The exclusion for completely sterile dark matter particle candidates can even be extended down to, for example, of keV mass "warm dark matter" particles. 

Sterile dark matter particle candidates which are "thermal freeze out" dark matter candidates below the warm dark matter mass scale in the single digit keV masses are likewise ruled out because this would be "hot dark matter" which is inconsistent with the amount of structure observed in the universe, for example, in galaxies and galaxy clusters.

Simple Self-Interacting But Otherwise Sterile Dark Matter Doesn't Work

It also appears that mere self-interaction between dark matter particles doesn't solve the problems of purely sterile dark matter particles either. 

There has to be some kind of interaction between dark matter particles an ordinary baryonic matter to explain the way that dark matter is inferred to be distributed in a dark matter particle paradigm.

Bottom Line

So, on one hand, you actually need dark matter to have some kind of not entirely negligible interaction with ordinary matter to reproduce what we observe. 

But, on the other hand, a variety of tests have ruled out any kind of interactions with ordinary matter for a large class of potential dark matter particle candidates.

Decaying Or Meaningfully Annihilating Dark Matter Doesn't Work

Model dependent observational constraints require dark matter particles to be either stable or to have a mean lifetime significantly greater than the age of the universe which is about 13.7 billion years old.

Observational data also largely ruling out dark matter candidates that annihilate with other dark matter particles into any products that can be detected with "telescopes" broadly defined at any meaningful rate - effectively ruling out another kind of self-interacting dark matter.

Gaps In The Efforts To Rule Out Dark Matter Particle Candidates That Are Not Sterile Or Nearly So.

There are still a few gaps in the dark matter parameter space.

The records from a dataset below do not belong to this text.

(* ===== verification/Rbtree.v ===== *)
(** * Red-black trees (kernel/src/lib/rbtree.c, rbtree.h)

    Pointer level model: nodes with parent, left and right pointers live in a
    store; a tree is its root pointer.  Every assignment of the C code is one
    update of the store, in the same order. *)
From stdpp Require Import base gmap list fin_maps sorting.
From Stdlib Require Import ZArith Lia.
From S2P Require Import Prelude.

Record rbtree_node_t := RNode {
  key : Z; value : Z; parent : Z; left : Z; right : Z; red : bool
}.

Abbreviation rnodes := (gmap Z rbtree_node_t).

(** [rbtree_t] and the store its nodes live in. *)
Record rbtree_t := MkTree { root : Z; store_ : rnodes }.

Definition get (t : rbtree_t) (p : Z) : outcome rbtree_node_t := deref (store_ t !! p).

Definition upd (t : rbtree_t) (p : Z) (f : rbtree_node_t -> rbtree_node_t) : outcome rbtree_t :=
  n ← get t p; Ok (MkTree (root t) (<[p := f n]> (store_ t))).

Definition set_parent (t : rbtree_t) (p v : Z) :=
  upd t p (fun n => RNode (key n) (value n) v (left n) (right n) (red n)).
Definition set_left (t : rbtree_t) (p v : Z) :=
  upd t p (fun n => RNode (key n) (value n) (parent n) v (right n) (red n)).
Definition set_right (t : rbtree_t) (p v : Z) :=
  upd t p (fun n => RNode (key n) (value n) (parent n) (left n) v (red n)).
Definition set_red (t : rbtree_t) (p : Z) (c : bool) :=
  upd t p (fun n => RNode (key n) (value n) (parent n) (left n) (right n) c).
Definition set_root (t : rbtree_t) (v : Z) : rbtree_t := MkTree v (store_ t).

Definition isnull (p : Z) : bool := p =? NULL.

(** [!p || !p->red], the colour test of a possibly missing child. *)
Definition is_black (t : rbtree_t) (p : Z) : outcome bool :=
  if isnull p then Ok true else n ← get t p; Ok (negb (red n)).

Definition left_rotate (t : rbtree_t) (x : Z) : outcome rbtree_t :=
  xn ← get t x;
  let y := right xn in
  yn ← get t y;
  t ← set_right t x (left yn);
  t ← (if negb (isnull (left yn)) then set_parent t (left yn) x else Ok t);
  xn ← get t x;
  t ← set_parent t y (parent xn);
  t ← (if isnull (parent xn) then Ok (set_root t y)
       else pn ← get t (parent xn);
            if x =? left pn then set_left t (parent xn) y else set_right t (parent xn) y);
  t ← set_left t y x;
  set_parent t x y.

Definition right_rotate (t : rbtree_t) (x : Z) : outcome rbtree_t :=
  xn ← get t x;
  let y := left xn in
  yn ← get t y;
  t ← set_left t x (right yn);
  t ← (if negb (isnull (right yn)) then set_parent t (right yn) x else Ok t);
  xn ← get t x;
  t ← set_parent t y (parent xn);
  t ← (if isnull (parent xn) then Ok (set_root t y)
       else pn ← get t (parent xn);
            if x =? right pn then set_right t (parent xn) y else set_left t (parent xn) y);
  t ← set_right t y x;
  set_parent t x y.

(** One iteration of the loop of [fix_insert]; [inr] leaves the loop. *)
Definition fix_insert_step : rbtree_t * Z -> outcome ((rbtree_t * Z) + rbtree_t) := fun '(t, z) =>
  zn ← get t z;
  let p := parent zn in
  if isnull p then Ok (inr t) else
  pn ← get t p;
  if negb (red pn) then Ok (inr t) else
  let gp := parent pn in
  if isnull gp then Ok (inr t) else
  gn ← get t gp;
  if p =? left gn then
    let y := right gn in
    yred ← (if isnull y then Ok false else n ← get t y; Ok (red n));
    if yred : bool then
      t ← set_red t p false; t ← set_red t y false; t ← set_red t gp true;
      Ok (inl (t, gp))
    else
      '(t, z) ← (if z =? right pn then t ← left_rotate t p; Ok (t, p) else Ok (t, z));
      zn ← get t z;
      t ← set_red t (parent zn) false;
      t ← set_red t gp true;
      t ← right_rotate t gp;
      Ok (inl (t, z))
  else
    let y := left gn in
    yred ← (if isnull y then Ok false else n ← get t y; Ok (red n));
    if yred : bool then
      t ← set_red t p false; t ← set_red t y false; t ← set_red t gp true;
      Ok (inl (t, gp))
    else
      '(t, z) ← (if z =? left pn then t ← right_rotate t p; Ok (t, p) else Ok (t, z));
      zn ← get t z;
      t ← set_red t (parent zn) false;
      t ← set_red t gp true;
      t ← left_rotate t gp;
      Ok (inl (t, z)).

Definition fix_insert (fuel : nat) (t : rbtree_t) (z : Z) : outcome rbtree_t :=
  t ← loop fuel fix_insert_step (t, z);
  if isnull (root t) then Ok t else set_red t (root t) false.

Definition min_step (t : rbtree_t) (x : Z) : outcome (Z + Z) :=
  n ← get t x; Ok (if isnull (left n) then inr x else inl (left n)).

Definition tree_min (fuel : nat) (t : rbtree_t) (x : Z) : outcome Z :=
  if isnull x then Ok x else loop fuel (min_step t) x.

Definition transplant (t : rbtree_t) (u v : Z) : outcome rbtree_t :=
  un ← get t u;
  t ← (if isnull (parent un) then Ok (set_root t v)
       else pn ← get t (parent un);
            if u =? left pn then set_left t (parent un) v else set_right t (parent un) v);
  if isnull v then Ok t else un ← get t u; set_parent t v (parent un).

Definition find_step (t : rbtree_t) (k n : Z) : outcome (Z + Z) :=
  if isnull n then Ok (inr NULL) else
  nn ← get t n;
  Ok (if k =? key nn then inr n else if k <? key nn then inl (left nn) else inl (right nn)).

Definition rb_find (fuel : nat) (t : rbtree_t) (k : Z) : outcome Z :=
  loop fuel (find_step t k) (root t).

(** The descent of [rb_insert]: the last node visited, or [None] when the key
    is already there. *)
Definition descend_step (t : rbtree_t) (k : Z) : Z * Z -> outcome ((Z * Z) + option Z) := fun '(y, x) =>
  if isnull x then Ok (inr (Some y)) else
  xn ← get t x;
  Ok (if k =? key xn then inr None
      else if k <? key xn then inl (x, left xn) else inl (x, right xn)).

Definition insert_point (fuel : nat) (t : rbtree_t) (k : Z) : outcome (option Z) :=
  loop fuel (descend_step t k) (NULL, root t).

(** The new node becomes a red leaf below [y]. *)
Definition attach (t : rbtree_t) (z y : Z) : outcome rbtree_t :=
  t ← set_parent t z y;
  t ← set_left t z NULL;
  t ← set_right t z NULL;
  t ← set_red t z true;
  if isnull y then Ok (set_root t z)
  else zn ← get t z;
       yn ← get t y;
       if key zn <? key yn then set_left t y z else set_right t y z.

Definition rb_insert (fuel : nat) (t : rbtree_t) (z : Z) : outcome (bool * rbtree_t) :=
  zn ← get t z;
  pt ← insert_point fuel t (key zn);
  match pt with
  | None => Ok (false, t)
  | Some y =>
      t ← attach t z y;
      t ← fix_insert fuel t z;
      Ok (true, t)
  end.

(** Deletion fix-up, the case [x == x_parent->left]: first the sibling is made
    black, then recolouring moves up or at most two rotations finish. *)
Definition fix_remove_left_last (t : rbtree_t) (x_parent w : Z) : outcome rbtree_t :=
  pn ← get t x_parent;
  t ← (if isnull w then Ok t else set_red t w (red pn));
  t ← set_red t x_parent false;
  t ← (if isnull w then Ok t else
       wn ← get t w; if isnull (right wn) then Ok t else set_red t (right wn) false);
  left_rotate t x_parent.

Definition fix_remove_left_black (t : rbtree_t) (x_parent w : Z) : outcome ((rbtree_t * Z * Z) + (rbtree_t * Z)) :=
  wn ← get t w;
  lb ← is_black t (left wn);
  rb ← is_black t (right wn);
  if lb && rb then
    t ← set_red t w true;
    pn ← get t x_parent;
    Ok (inl (t, x_parent, parent pn))
  else
    '(t, w) ← (if rb : bool then
                 t ← (if isnull (left wn) then Ok t else set_red t (left wn) false);
                 t ← set_red t w true; t ← right_rotate t w;
                 pn ← get t x_parent; Ok (t, right pn)
               else Ok (t, w));
    t ← fix_remove_left_last t x_parent w;
    Ok (inr (t, root t)).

Gaps For Heavy Dark Matter Candidates

There is another gap between the 1 TeV mass range and MACHO mass object sized dark matter particle candidates (e.g. with medium sized asteroid mass) that are stable over long time periods. 

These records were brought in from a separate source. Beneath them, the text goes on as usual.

(* ===== verification/Kmem.v ===== *)
(** * Slab allocator (kernel/src/mm/kmem.c, kmem.h)

    Caches hand out objects of one size.  Slabs are pages of the physical
    memory manager whose free objects form a chain through their first word;
    magazines are pages holding up to [MAG_SIZE] object pointers, two of them
    per processor.  The lists of slabs and magazines are the sequences the
    linked lists of list.c refine; the chain through the objects is kept at
    word level.  Everything is parameterised by the page allocator's interface
    and the address [HHDM] of the direct map. *)
From stdpp Require Import base gmap list fin_maps.
From Stdlib Require Import ZArith Lia.
From S2P Require Import Prelude Lists Interfaces Pmm.

Definition MAG_SIZE : Z := 32.
Definition SLAB_SIZE : Z := 0x1000.
Definition MAX_CPUS : Z := 32.

Record kmem_magazine_t := Mag { count : Z; objects : list Z }.
Record kmem_cpu_cache_t := CpuCache { loaded : Z; previous : Z }.
Record kmem_cache_t := Cache {
  name : Z; object_size : Z;
  slabs_full : list Z; slabs_partial : list Z;
  magazines_full : list Z; magazines_empty : list Z;
  cpu_cache : list kmem_cpu_cache_t
}.
Record kmem_slab_t := Slab { cache_of : Z; freelist : Z }.

(** [sizeof(kmem_slab_t)]: a list node and two pointers. *)
Definition sizeof_slab : Z := 32.

(** The memory the allocator works on: the page allocator, the caches, slabs
    and magazines by address, and the first word of every object. *)
Record kmem (S : Type) := Kmem {
  pages : S; caches : gmap Z kmem_cache_t; slabs : gmap Z kmem_slab_t;
  words : gmap Z Z; mags : gmap Z kmem_magazine_t
}.
Arguments Kmem {S}. Arguments pages {S}. Arguments caches {S}. Arguments slabs {S}.
Arguments words {S}. Arguments mags {S}.

Definition set_pages {S} (p : S) (st : kmem S) := Kmem p (caches st) (slabs st) (words st) (mags st).
Definition set_cache {S} cp c (st : kmem S) := Kmem (pages st) (<[cp := c]> (caches st)) (slabs st) (words st) (mags st).
Definition set_slab {S} a s (st : kmem S) := Kmem (pages st) (caches st) (<[a := s]> (slabs st)) (words st) (mags st).
Definition set_words {S} w (st : kmem S) := Kmem (pages st) (caches st) (slabs st) w (mags st).
Definition set_mag {S} a m (st : kmem S) := Kmem (pages st) (caches st) (slabs st) (words st) (<[a := m]> (mags st)).

Definition with_slabs (f p : list Z) (c : kmem_cache_t) : kmem_cache_t :=
  Cache (name c) (object_size c) f p (magazines_full c) (magazines_empty c) (cpu_cache c).
Definition with_mags (f e : list Z) (c : kmem_cache_t) : kmem_cache_t :=
  Cache (name c) (object_size c) (slabs_full c) (slabs_partial c) f e (cpu_cache c).
Definition with_cpu (i : Z) (cc : kmem_cpu_cache_t) (c : kmem_cache_t) : kmem_cache_t :=
  Cache (name c) (object_size c) (slabs_full c) (slabs_partial c) (magazines_full c) (magazines_empty c)
    (<[Z.to_nat i := cc]> (cpu_cache c)).

(** Array accesses: an index outside the array is undefined. *)
Definition get_cpu (c : kmem_cache_t) (i : Z) : outcome kmem_cpu_cache_t :=
  if (i <? 0) then Fault else deref (cpu_cache c !! Z.to_nat i).
Definition get_object (m : kmem_magazine_t) (i : Z) : outcome Z :=
  if (i <? 0) then Fault else deref (objects m !! Z.to_nat i).
Definition put_object (m : kmem_magazine_t) (i o : Z) : outcome kmem_magazine_t :=
  if (0 <=? i) && (i <? MAG_SIZE) then Ok (Mag (count m) (<[Z.to_nat i := o]> (objects m))) else Fault.

(** The loop of [cache_make_slab]: chains [n] objects from the [i]-th on. *)
Fixpoint chain_objects (n : nat) (i slab size : Z) (w : gmap Z Z) (fl : Z) : gmap Z Z * Z :=
  match n with
  | O => (w, fl)
  | S n =>
      let obj := u64 (u64 (slab + sizeof_slab) + u64 (i * size)) in
      chain_objects n (i + 1) slab size (<[obj := fl]> w) obj
  end.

But all forms of baryonic dark matter are ruled out, and a hypothetical stable exotic hadrons made of ordinary matter such as "quark nuggets" and hexaquarks, are likewise ruled out (because there is no plausible argument that they can't be stable).

The main dark matter candidate in this mass range, primordial black holes (PBHs), which were already ruled out except at asteroid mass due to evaporation via Hawking radiation at the low end and a lack of weak lensing at the high end, have now basically been completely ruled out. This last remaining range of masses where PBHs weren't ruled out have been excluded, for example, by the lack of perturbations in the asteroid belts of the solar system basically ruling out the few corners of parameter space that had remained for PBHs with masses with magnitudes similar to asteroid masses. 

This doesn't entirely and rigorously rule out some non-baryonic beyond the Standard Model particle in the more than 1 TeV particle mass range up to asteroid mass. But that approach isn't well motivated.

Gaps For Light Dark Matter Candidates

Today's preprint places a quite general upper bound on non-sterile dark matter that does not have a mass under 100 MeV.

There is also an upper bound on the mass of sterile dark matter particles of anything above 10 keV as recounted in warm dark matter papers. 

By comparison, an electron has a mass of 511 keV.

More generally, light dark matter particle candidates have to be non-thermal freeze out dark matter candidates in order to keep the mean velocities of these light dark matter candidates low enough to keep them out of the experimentally excluded "hot dark matter" category.

Another gap does not rule out some kinds of axion like particle (ALP) dark matter candidates or other ultralight dark matter candidates (i.e. far below 1 keV) although the ALP exclusion space is full of tiny rule out zones in its parameter space that don't obviously overlap to form a larger exclusion.